To use the stretchy HYDRA strips in a functioning engine, they were placed over a puddle of room-temperature water to form a small enclosure.

As the water on the surface naturally evaporates, the humidity in the chamber causes the HYDRAs to expand and pulling on a cord which is attached to a small electromagnetic generator.

The motion also pulls open a set of four shutters on top of the engine, which releases the humid air. This in turn causes the HYDRAs to shed their water-vapour and contract, pulling the shutters back closed. The process repeats over and over, like the cycle of a traditional engine.

The engine functions well at room temperature and even better as the water gets hotter.

With water at 15.5°C, the engine will open and close its shutters once every 40 seconds, at 21.2°C every 20 seconds, and at 32.2°C they open and close every 10 seconds.

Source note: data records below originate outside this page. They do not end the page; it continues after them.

(* ===== verification/Reduce.v ===== *)
(** Reducers (src/engine/reduce.rs) and the way groups are reduced by the
    dataflow (src/engine/dataflow.rs, [trait DataflowReducer]).

    A group's input is the list of its distinct states with their
    multiplicities.  Multiplicities become [NonZeroUsize] when the iterator is
    consumed, so an item of the iterator carries the outcome of that
    conversion.  [isize] and [usize] are 64 bits wide. *)
From Stdlib Require Import ZArith Lia Bool Ascii.
From stdpp Require Import base list strings sorting.
From S2P Require Import Prelude Order Float Text Data Externals Instances Value.
Open Scope Z_scope.

(** ** The traits *)

Definition Item (S : Type) : Type := S * DynResult positive.

(** Consuming the whole iterator. *)
Definition consume {S} (items : list (Item S)) : DynResult (list (S * positive)) :=
  try_collect (λ it, c ← snd it; Ok (fst it, c)) items.

Record ReducerImpl := mk_ReducerImpl {
  State : Type;
  init : Key → list Value → DynResult State;
  combine : list (Item State) → DynResult State;
  finish : State → Value
}.
Record UnaryReducerImpl := mk_UnaryReducerImpl {
  UState : Type;
  init_unary : Key → Value → DynResult UState;
  ucombine : list (Item UState) → DynResult UState;
  ufinish : UState → Value
}.
(** [impl<T: UnaryReducerImpl> ReducerImpl for T]; [&values[0]] panics on an
    empty row. *)
Definition index0 (values : list Value) : DynResult Value :=
  match values with v :: _ => Ok v | [] => Panic "index out of bounds: the len is 0 but the index is 0" end.
Definition of_unary (r : UnaryReducerImpl) : ReducerImpl :=
  mk_ReducerImpl (UState r) (λ key values, v ← index0 values; init_unary r key v) (ucombine r) (ufinish r).

(** ** The integer sum: a semigroup *)

Record IntSumState := mk_IntSumState { count : Z; sum : Z; error_count : Z }.

Section int_sum.
Context `{Profile}.

Definition int_sum_is_zero (s : IntSumState) : bool :=
  (count s =? 0) && (sum s =? 0) && (error_count s =? 0).
Definition int_sum_plus_equals (s rhs : IntSumState) : DynResult IntSumState :=
  c ← i64_arith (count s + count rhs);
  t ← i64_arith (sum s + sum rhs);
  e ← i64_arith (error_count s + error_count rhs);
  Ok (mk_IntSumState c t e).
Definition int_sum_multiply (s : IntSumState) (rhs : Z) : DynResult IntSumState :=
  c ← i64_arith (count s * rhs);
  t ← i64_arith (sum s * rhs);
  e ← i64_arith (error_count s * rhs);
  Ok (mk_IntSumState c t e).
Definition int_sum_single (val : Z) : IntSumState := mk_IntSumState 1 val 0.
Definition int_sum_error : IntSumState := mk_IntSumState 0 0 1.
Definition int_sum_init (key : Key) (value : Value) : DynResult IntSumState :=
  match value with
  | VInt i => Ok (int_sum_single i)
  | value => Err (ReducerInitializationError "IntSumReducer" value key)
  end.
Definition int_sum_finish (s : IntSumState) : Value :=
  if negb (error_count s =? 0) then VError else VInt (sum s).

(** [IntSumReducer::reduce] on one group: each row's state (the error state
    for a row with an error or of a wrong type), exploded with the row's
    multiplicity and accumulated. *)
Definition int_sum_row (row : Key * list Value) : DynResult IntSumState :=
  if existsb (λ v, Value_eqb v VError) (snd row) then Ok int_sum_error
  else v ← index0 (snd row);
       match int_sum_init (fst row) v with Err _ => Ok int_sum_error | r => r end.
Fixpoint int_sum_accumulate (acc : IntSumState) (updates : list ((Key * list Value) * Z))
    : DynResult IntSumState :=
  match updates with
  | [] => Ok acc
  | (row, diff) :: updates =>
      s ← int_sum_row row;
      s ← int_sum_multiply s diff;
      acc ← int_sum_plus_equals acc s;
      int_sum_accumulate acc updates
  end.
Definition int_sum_reduce (updates : list ((Key * list Value) * Z)) : DynResult Value :=
  s ← int_sum_accumulate (mk_IntSumState 0 0 0) updates; Ok (int_sum_finish s).
End int_sum.

(** ** The other reducers *)

(** [.sum()] of floats starts from zero. *)
Definition FloatSumReducer : UnaryReducerImpl := {|
  UState := f64;
  init_unary key value := match value with
    | VFloat f => Ok f
    | value => Err (ReducerInitializationError "FloatSumReducer" value key)
    end;
  ucombine items :=
    vs ← consume items;
    Ok (foldl f64_add f64_zero (map (λ vc, f64_mul (fst vc) (f64_of_int (Zpos (snd vc)))) vs));
  ufinish := VFloat
|}.

Section arrays.
Context `{XxHash, Ndarray}.

Inductive ArraySumState := AIntArray (a : ArrayD Z) | AFloatArray (a : ArrayD f64).
Definition array_sum_new (value : Value) (cnt : positive) : DynResult ArraySumState :=
  match value with
  | VIntArray array =>
      if Pos.eqb cnt 1 then Ok (AIntArray (handle_data array))
      else AIntArray <$> int_array_scale (handle_data array) (Zpos cnt)
  | VFloatArray array =>
      if Pos.eqb cnt 1 then Ok (AFloatArray (handle_data array))
      else AFloatArray <$> float_array_scale (handle_data array) (f64_of_int (Zpos cnt))
  | value => Err (TypeMismatch "Array" value)
  end.
Definition add_array_sum_states (lhs rhs : DynResult ArraySumState) : DynResult ArraySumState :=
  lhs ← lhs; rhs ← rhs;
  match lhs, rhs with
  | AIntArray lhs, AIntArray rhs => AIntArray <$> int_array_add lhs rhs
  | AFloatArray lhs, AFloatArray rhs => AFloatArray <$> float_array_add lhs rhs
  | _, _ => Err MixingTypesInNpSum
  end.
Definition value_from_array_sum (s : ArraySumState) : Value :=
  match s with
  | AIntArray a => value_from_int_array a
  | AFloatArray a => value_from_float_array a
  end.
Definition ArraySumReducer : UnaryReducerImpl := {|
  UState := Value;
  init_unary key value := Ok value;
  ucombine items :=
    vs ← consume items;
    match map (λ vc, array_sum_new (fst vc) (snd vc)) vs with
    | [] => Panic "values should not be empty"
    | s :: ss => s ← foldl add_array_sum_states s ss; Ok (value_from_array_sum s)
    end;
  ufinish v := v
|}.
End arrays.

Definition UniqueReducer : UnaryReducerImpl := {|
  UState := Value;
  init_unary key value := Ok value;
  ucombine items :=
    match items with
    | [] => Panic "called `Option::unwrap()` on a `None` value"
    | (state, cnt) :: items =>
        _ ← cnt;
        match items with
        | (next_value, next_cnt) :: _ =>
            _ ← next_cnt; Err (MoreThanOneValueInUniqueReducer state next_value)
        | [] => Ok state
        end
    end;
  ufinish v := v
|}.
Definition MinReducer : UnaryReducerImpl := {|
  UState := Value;
  init_unary key value := Ok value;
  ucombine items := vs ← consume items; unwrap (iter_min (map fst vs));
  ufinish v := v
|}.
Definition ArgMinReducer : UnaryReducerImpl := {|
  UState := Value * Key;
  init_unary key value := Ok (value, key);
  ucombine items := vs ← consume items; unwrap (iter_min (map fst vs));
  ufinish s := VPointer (snd s)
|}.
Definition SALT : Z := 0xDEADBEEFDEADBEEFDEADBEEFDEADBEEF.
Definition AnyReducer : UnaryReducerImpl := {|
  UState := Key * Value;
  init_unary key value := Ok (key, value);
  ucombine items :=
    vs ← consume items;
    unwrap (min_by_key (λ kv, (salted_with (fst kv) SALT, snd kv)) (map fst vs));
  ufinish s := snd s
|}.
Definition MaxReducer : UnaryReducerImpl := {|
  UState := Value;
  init_unary key value := Ok value;
  ucombine items := vs ← consume items; unwrap (iter_max (map fst vs));
  ufinish v := v
|}.
Definition ArgMaxReducer : UnaryReducerImpl := {|
  UState := Value * Key;
  init_unary key value := Ok (value, key);
  ucombine items :=
    vs ← consume items;
    unwrap (max_by_key (λ vk, (fst vk, mk_Reverse (snd vk))) (map fst vs));
  ufinish s := VPointer (snd s)
|}.

(** [flat_map(|(state, cnt)| state.iter().flat_map(|v| repeat(v).take(cnt)))]. *)
Definition repeat_items {T} (vs : list (list T * positive)) : list T :=
  concat (map (λ sc, concat (map (λ v, replicate (Pos.to_nat (snd sc)) v) (fst sc))) vs).

Definition SortedTupleReducer (skip_nones : bool) : UnaryReducerImpl := {|
  UState := list Value;
  init_unary key value := Ok (if Value_eqb value VNone && skip_nones then [] else [value]);
  ucombine items := vs ← consume items; Ok (repeat_items vs);
  ufinish state := VTuple (sort state)
|}.
Definition TupleEntry : Type := option Value * Key * Value.
Definition TupleReducer (skip_nones : bool) : ReducerImpl := {|
  State := list TupleEntry;
  init key values :=
    v0 ← index0 values;
    Ok (if Value_eqb v0 VNone && skip_nones then []
        else match values with
             | _ :: v1 :: _ => [(Some v1, key, v0)]
             | _ => [(None, key, v0)]
             end);
  combine items := vs ← consume items; Ok (repeat_items vs);
  finish state := VTuple (map snd (sort state))
|}.

(** ** Reducing a group ([impl DataflowReducer for R: ReducerImpl]) *)

Section group.
Context (R : ReducerImpl).

(** [.ok_with_logger()]: an error is logged and becomes [None]. *)
Definition ok_with_logger {A} (r : DynResult A) : DynResult (option A) :=
  match r with Ok a => Ok (Some a) | Err _ => Ok None | Panic p => Panic p end.

(** ["DataFlowReducer::reduce::init"]. *)
Definition group_init (source_key : Key) (values : list Value) : DynResult (option (State R)) :=
  if existsb (λ v, Value_eqb v VError) values then Ok None
  else ok_with_logger (init R source_key values).

(** [usize::try_from(cnt).unwrap().try_into().unwrap()]. *)
Definition nonzero_count (cnt : Z) : DynResult positive :=
  match cnt with
  | Zpos p => Ok p
  | _ => Panic "called `Result::unwrap()` on an `Err` value"
  end.
(** [state.as_ref().unwrap()]: only reached when all are [Some]. *)
Fixpoint all_some (input : list (option (State R) * Z)) : option (list (Item (State R))) :=
  match input with
  | [] => Some []
  | (Some s, cnt) :: input =>
      match all_some input with Some l => Some ((s, nonzero_count cnt) :: l) | None => None end
  | (None, _) :: _ => None
  end.
Definition group_reduce (input : list (option (State R) * Z)) : DynResult (option (State R)) :=
  match all_some input with
  | None => Ok None
  | Some items => ok_with_logger (combine R items)
  end.
Definition group_result (input : list (option (State R) * Z)) : DynResult Value :=
  r ← group_reduce input;
  Ok (match r with Some state => finish R state | None => VError end).
End group.
Global Instance Timestamp_PartialOrder : PartialOrder Timestamp := λ self other, (ts_0 self <=? ts_0 other)%N.
Global Instance Timestamp_Lattice : Lattice Timestamp := {|
  join self other := mk_Timestamp (join (ts_0 self) (ts_0 other));
  meet self other := mk_Timestamp (meet (ts_0 self) (ts_0 other))
|}.
Global Instance Timestamp_trait : TimestampTrait Timestamp := mk_Timestamp 0.
Global Instance Summary_PartialOrder : PartialOrder Summary := λ self other, (sum_0 self <=? sum_0 other)%N.
Global Instance Summary_PathSummary : PathSummary Summary Timestamp := {|
  results_in self src := mk_Timestamp <$> results_in (sum_0 self) (ts_0 src);
  followed_by self other := mk_Summary <$> followed_by (S := N) (T := N) (sum_0 self) (sum_0 other)
|}.
Definition epsilon : Summary := mk_Summary 1.
Definition get_max_timestamp : Timestamp := mk_Timestamp (u64_max / 2 * 2).
Definition timestamp_to_string (t : Timestamp) : string := int_to_string (Z.of_N (ts_0 t)).
Definition timestamp_from_str (s : string) : option Timestamp :=
  n ← parse_u64 s; Some (mk_Timestamp (Z.to_N n)).
Global Instance Timestamp_ord : Ord Timestamp := λ a b, cmp (Z.of_N (ts_0 a)) (Z.of_N (ts_0 b)).
Global Instance Timestamp_ord_laws : OrdLaws Timestamp.
Proof. by apply (ord_laws_via (λ t, Z.of_N (ts_0 t))). Qed.

Lemma Timestamp_cmp_eq (a b : Timestamp) : cmp a b = Eq ↔ a = b.
Proof.
  unfold cmp, Timestamp_ord. rewrite Z_cmp_eq. destruct a as [x], b as [y]; cbn.
  split; [intros ->%N2Z.inj; done|by intros [= ->]].
Qed.

(** ** [SelfCompactionTime]: a time with a retraction flag *)

Record SelfCompactionTime (T : Type) := mk_SelfCompactionTime { sct_time : T; sct_retraction : bool }.
Arguments mk_SelfCompactionTime {T} _ _.
Arguments sct_time {T} _.
Arguments sct_retraction {T} _.

Definition original {T} (time : T) : SelfCompactionTime T := mk_SelfCompactionTime time false.
Definition retraction {T} (time : T) : SelfCompactionTime T := mk_SelfCompactionTime time true.

Section self_compaction.
Context `{PartialOrder T, EqDecision T}.

Global Instance SCT_eq_dec : EqDecision (SelfCompactionTime T).
Proof. solve_decision. Defined.

Global Instance SCT_PartialOrder : PartialOrder (SelfCompactionTime T) := λ self other,
  if decide (sct_time self = sct_time other)
  then negb (sct_retraction self) || sct_retraction other        (* [bool <= bool] *)
  else less_equal (sct_time self) (sct_time other).
Global Instance SCT_Lattice `{Lattice T} : Lattice (SelfCompactionTime T) := {|
  join self other :=
    let time := join (sct_time self) (sct_time other) in
    let r := false in
    let r := if decide (time = sct_time self) then r || sct_retraction self else r in
    let r := if decide (time = sct_time other) then r || sct_retraction other else r in
    mk_SelfCompactionTime time r;
  meet self other :=
    let time := meet (sct_time self) (sct_time other) in
    let r := true in
    let r := if decide (time = sct_time self) then r && sct_retraction self else r in
    let r := if decide (time = sct_time other) then r && sct_retraction other else r in
    mk_SelfCompactionTime time r
|}.
Global Instance SCT_PathSummary {S : Type} `{!PathSummary S T} :
    PathSummary (SelfCompactionTime S) (SelfCompactionTime T) := {|
  results_in self timestamp :=
    val ← results_in (sct_time self) (sct_time timestamp);
    Some (mk_SelfCompactionTime val (sct_retraction self || sct_retraction timestamp));
  followed_by self other :=
    val ← followed_by (sct_time self) (sct_time other);
    Some (mk_SelfCompactionTime val (sct_retraction self || sct_retraction other))
|}.
Global Instance SCT_trait `{TimestampTrait T} : TimestampTrait (SelfCompactionTime T) := original minimum.
Definition sct_to_inner (other : T) : SelfCompactionTime T := original other.
Definition sct_to_outer (self : SelfCompactionTime T) : T := sct_time self.
Definition sct_summarize {S} (path : SelfCompactionTime S) : S := sct_time path.
End self_compaction.
Definition sct_get_max_timestamp : SelfCompactionTime Timestamp := original get_max_timestamp.

(** ** [TotalFrontier] *)

Inductive TotalFrontier (T : Type) := At (t : T) | Done.
Arguments At {T} t.
Arguments Done {T}.

(** [#[derive(PartialOrd, Ord)]]: [At] before [Done]. *)
Global Instance TotalFrontier_ord `{Ord T} : Ord (TotalFrontier T) := λ f g,
  match f, g with
  | At t, At u => cmp t u
  | At _, Done => Lt
  | Done, At _ => Gt
  | Done, Done => Eq
  end.
Definition frontier_from_antichain {T} (value : option T) : TotalFrontier T :=
  match value with Some t => At t | None => Done end.
Definition frontier_try_from {T} (value : list T) : option (TotalFrontier T) :=
  match value with [] => Some Done | [t] => Some (At t) | _ => None end.
Section frontier.
Context `{PartialOrder T, EqDecision T}.
Definition is_time_done (f : TotalFrontier T) (time : T) : bool :=
  match f with At t => less_than time t | Done => true end.
Definition is_time_pending (f : TotalFrontier T) (time : T) : bool := negb (is_time_done f time).
Definition is_done (f : TotalFrontier T) : bool := match f with Done => true | _ => false end.
End frontier.
Global Instance TotalFrontier_ord_laws `{OrdLaws T} : OrdLaws (TotalFrontier T).
Proof.
  split.
  - intros [t|] [u|]; cbn; try done. apply cmp_antisym.
  - intros [t|] [u|] [w|]; cbn; try done. apply cmp_trans.
Qed.

(** ** The laws hold *)

Lemma less_than_spec `{PartialOrder T, EqDecision T} (a b : T) :
  less_than a b = true ↔ less_equal a b = true ∧ a ≠ b.
Proof. unfold less_than. rewrite andb_true_iff, negb_true_iff, bool_decide_eq_false. done. Qed.
Lemma ignore_late_groups_spec m G out late :
  grouped_wf rec_time G →
  ∃ o l m', ignore_late_groups thr cur m G out late = (out ++ o, late ++ l, m') ∧
    late_spec m (concat (map snd G)) o l m'.
Proof.
  intros [Hs Hf]. revert m out late. induction G as [|[t data] G IH]; intros m out late; cbn.
  - exists [], [], m. rewrite !app_nil_r. split; [done|].
    unfold late_spec. split_and!; try (by intros r Hr%elem_of_nil); [done|].
    intros r. split; [|naive_solver]. intros ?. split; [done|]. by intros r' Hr'%elem_of_nil.
  - inversion Hs as [|? ? Hs' Hlt]; subst. apply Forall_cons in Hf as [Ht Hf].
    destruct (ignore_late_group_spec m data None out late) as (f' & -> & Hf').
    destruct (IH Hs' Hf (omax m f') (out ++ List.filter (λ r, in_time thr m (rec_val r)) data)
      (late ++ List.filter (λ r, negb (in_time thr m (rec_val r))) data)) as (o & l & m' & -> & Hspec).
    do 3 eexists. rewrite <- !app_assoc. split; [reflexivity|].
    eapply late_spec_app; [|by apply (late_spec_first m t)|exact Hspec].
    intros r1 r2 Hr1 Hr2. pose proof (proj1 (Forall_forall _ _) Hlt) as Hlt'.
    rewrite Forall_forall in Ht. rewrite Forall_forall in Hf.
    apply list_elem_of_In, in_concat in Hr2 as (d & Hd%in_map_iff & Hr2%list_elem_of_In).
    destruct Hd as (g & <- & Hg%list_elem_of_In). specialize (Hlt' g Hg). specialize (Hf g Hg).
    rewrite Forall_forall in Hf. cbn in Hlt', Ht.
    rewrite (cmp_eq_l _ _ _ (Ht r1 Hr1)), (cmp_eq_r _ _ t (Hf r2 Hr2)). done.
Qed.
End ignore_late_props.

(** ** The stateful reduction: the output adds up to the state *)

Section stateful_props.
Context {K V V2 T : Type} `{Countable K, Ord T, EqDecision V2}.
Context (V2_eqb : V2 → V2 → bool).
Context (logic : option V2 → list (V * Z) → DynResult (option V2)).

The team has also tested a second engine design, which uses a turbine-style setup to make HYDRAs spin a wheel.

They attached it to the top of a miniature car, allowing the entire device to slowly eke forward powered only by evaporating water.

Each pull of the engine generates about 50 microwatts, so the HYDRA turbine will not be powering any houses just yet. But excitingly, the system has already been able to power an LED using only the energy of a resting puddle of water.

There is plenty of room for improvement too, given that each HYDRA band uses just 1 per cent of energy potential of the bacteria spores.

The Columbia University team is working on a new HYDRA base materials that could access another third of the spores' energy potential.

For now, the evaporation engine remains an intriguing proof of concept which shows that this unique type of energy generation really can be useful.

Bio-engineer and research leader Ozgur Sahin says there could be some incredible potential lying untapped around the world.

“The power in wind on a global scale primarily comes from evaporation,” Sahin told reporters, “so there's more power to be had here than there is in the wind”.